Top positive review
Worth the cost - Good for casual walkers not for joggers!!
17 November 2018
I use to take morning walks on daily basis. Due to pollution and hectic weather conditions and rains on times it became hard to go for a walk outside. So I decided to get a treadmill but don't want to put lot of money. I already know many friends who have their treadmills not being touched for years.
I checked lot of treadmills on stores and online but nothing is under my budget. I know this is a light weight treadmill and its max human load is not above 90kg. This treadmill is worth the cost you put and you should again note that you cannot jog or run in this treadmill as you may think this is going to break.
You can do a continuous 30-40 mins walk on this on 5-6km speed. Also, it has a inbuilt program modes of 12 which is useful if you want a little higher cardio burnout. It has a speaker and AUX cable so you can connect you phone and use this as external speakers. It also has a USB provision so you can connect a pendrive and listen songs but note, you cannot skip or browse songs, the only control you have is volume control.
On the other side I have heard many treadmill users complaining about knee or general muscle pain on legs. To avoid this don't use it for continuous 30 mins from day one. Train slowly, use it for only 5 mins for day one and see if you feel any pain. If you don't have pain try 10 mins from few days later and gradually move on to 20 and 30 mins.

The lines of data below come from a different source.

(** The vertical half of [ResizeImage], from [imageTmp] into the output. *)
Definition ResizeImage_vertical (pImageIn imageTmp pImageOut : IMAGE)
  (edgeMethod : EdgeMethod) : option IMAGE :=
  let '(xinc, yinc) := chroma_inc (colorSpace pImageIn) in
  let contribs :=
    MakeContribTable (height pImageIn) (height pImageOut) edgeMethod in
  let contribsUV :=
    match colorSpace pImageIn with
    | YUV420 =>
        MakeContribTable (Z.quot (height pImageIn) 2)
          (Z.quot (height pImageOut) 2) edgeMethod
    | _ => contribs
    end in
  out <-
    for_loop_err 0 (height pImageOut) 1 (fun y out =>
      for_loop_err 0 (width pImageOut) 1 (fun x out =>
        Filter1DVert imageTmp out x y Y_PLANE edgeMethod contribs) out)
      pImageOut ;;
  let UVwidth := Z.quot (width pImageOut) xinc in
  let UVheight := Z.quot (height pImageOut) yinc in
  for_loop_err U_PLANE (V_PLANE + 1) 1 (fun plane out =>
    for_loop_err 0 UVheight 1 (fun y out =>
      for_loop_err 0 UVwidth 1 (fun x out =>
        Filter1DVert imageTmp out x y plane edgeMethod contribsUV) out) out)
    out.
Lemma pool_consistent_tick cfg now_s now (w : World Qc) :
  pool_consistent w ->
  pool_consistent (_tick cfg now_s now w).
Proof.
  intros [He Hd]. unfold _tick. cbv zeta.
  destruct (touch_candle_pool cfg now_s (price (engine w)) w)
    as (Hx & Hy & Hk & _).
  destruct (touch_candle_tables cfg now_s (price (engine w)) w) as (_ & _ & Hm).
  assert (Hw2 : pool_consistent
            {| engine := engine (_touch_candle cfg now_s (price (engine w)) w);
               db := set_state STATE_CANDLE_TS
                       (SInt (candle_ts (engine (_touch_candle cfg now_s
                                                   (price (engine w)) w))))
                       (set_state STATE_PRICE
                          (SNum (price (engine (_touch_candle cfg now_s
                                                  (price (engine w)) w))))
                          (db (_touch_candle cfg now_s (price (engine w)) w))) |}).
  { split; cbn [engine db].
    - rewrite Hx, Hy, Hk. exact He.
    - apply stored_pool_clock_writes. revert Hd.
      apply stored_pool_same_table. exact Hm. }
  destruct (of_Z 0 <? stopout_equity cfg); [|exact Hw2].
  destruct Hw2 as [He2 Hd2].
  match goal with
  | |- pool_consistent (_liquidate_if_needed ?c ?n ?w2) =>
      destruct (liquidate_frame c n w2) as (Hle & _ & Hlm)
  end.
  split.
  - rewrite Hle. exact He2.
  - revert Hd2. apply stored_pool_same_table. exact Hlm.
Qed.

(** On every reachable state the pool constant is the product of the
    reserves (exact arithmetic). *)
Lemma reachable_pool_consistent cfg (w : World Qc) :
  reachable cfg w -> pool_consistent w.
Proof.
  induction 1.
  - split; [apply Qc_is_canon; reflexivity|]. intros x y k Hx. discriminate Hx.
  - by apply pool_consistent_load.
  - by apply pool_consistent_start.
  - by apply pool_consistent_join.
  - by apply pool_consistent_buy.
  - by apply pool_consistent_sell.
  - by apply pool_consistent_tick.
Qed.
End ExactPool.

(** * The claims *)

(** ** C2: the arithmetic of a BUY *)

Section BuyArithmetic.
Context {F : Type} `{Arith F}.
Local Open Scope num_scope.

Lemma market_buy_fee_underflow cfg now code usd_in (w : World F) res w' :
  market_buy cfg now code usd_in w = (res, w') ->
  usd_in - usd_in * fee_rate cfg <= of_Z 0 ->
  exists err, res = Returns (Rejected err).
Proof.
  intros Hrun Hle. unfold market_buy, reject in Hrun.
  do 4 (open_head Hrun; [injection Hrun as <- <-; eexists; reflexivity|]).
  open_head Hrun; [|injection Hrun as <- <-; eexists; reflexivity].
  open_head Hrun; [injection Hrun as <- <-; eexists; reflexivity|].
  open_head Hrun; [injection Hrun as <- <-; eexists; reflexivity|].
  rewrite Hle in *. discriminate.
Qed.

Lemma market_buy_no_liquidity cfg now code usd_in (w : World F) res w' :
  market_buy cfg now code usd_in w = (res, w') ->
  let y' := pool_y (engine w) + (usd_in - usd_in * fee_rate cfg) in
  let x' := pool_k (engine w) / y' in
  is_zero y' = false ->
  (pool_x (engine w) - x' <=? of_Z 0) || (x' <=? of_Z 0) = true ->
  exists err, res = Returns (Rejected err).
Proof.
  intros Hrun y' x' Hz Hle. subst y' x'. unfold market_buy, reject in Hrun.
  do 4 (open_head Hrun; [injection Hrun as <- <-; eexists; reflexivity|]).
  open_head Hrun; [|injection Hrun as <- <-; eexists; reflexivity].
  do 2 (open_head Hrun; [injection Hrun as <- <-; eexists; reflexivity|]).
  open_head Hrun; [rewrite Hz in *; discriminate|].
  open_head Hrun; [injection Hrun as <- <-; eexists; reflexivity|].
  rewrite Hle in *. discriminate.
Qed.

For first week I used it only 10 mins a day, then 15 mins on second week and gradually moved and now I use for 30 mins a time and I have no knee or leg pain. Also, when you start walk for 2km speed for 1 min, increase speed to 3kms for 2nd minute, make it 4km for 3rd minute and so on. Then don't suddenly get off from the treadmill at higher speeds. Gradually reduce the speed by minutes. If you are walking 6km at max and you plan to stop, then reduce the speed to 5km and walk for a minute, then reduce the speed to 4km and walk for a minute and repeat this until you slow down to 2km and you can stop.
This warm up and warm down process will avoid knee pain, muscle pain and cramps.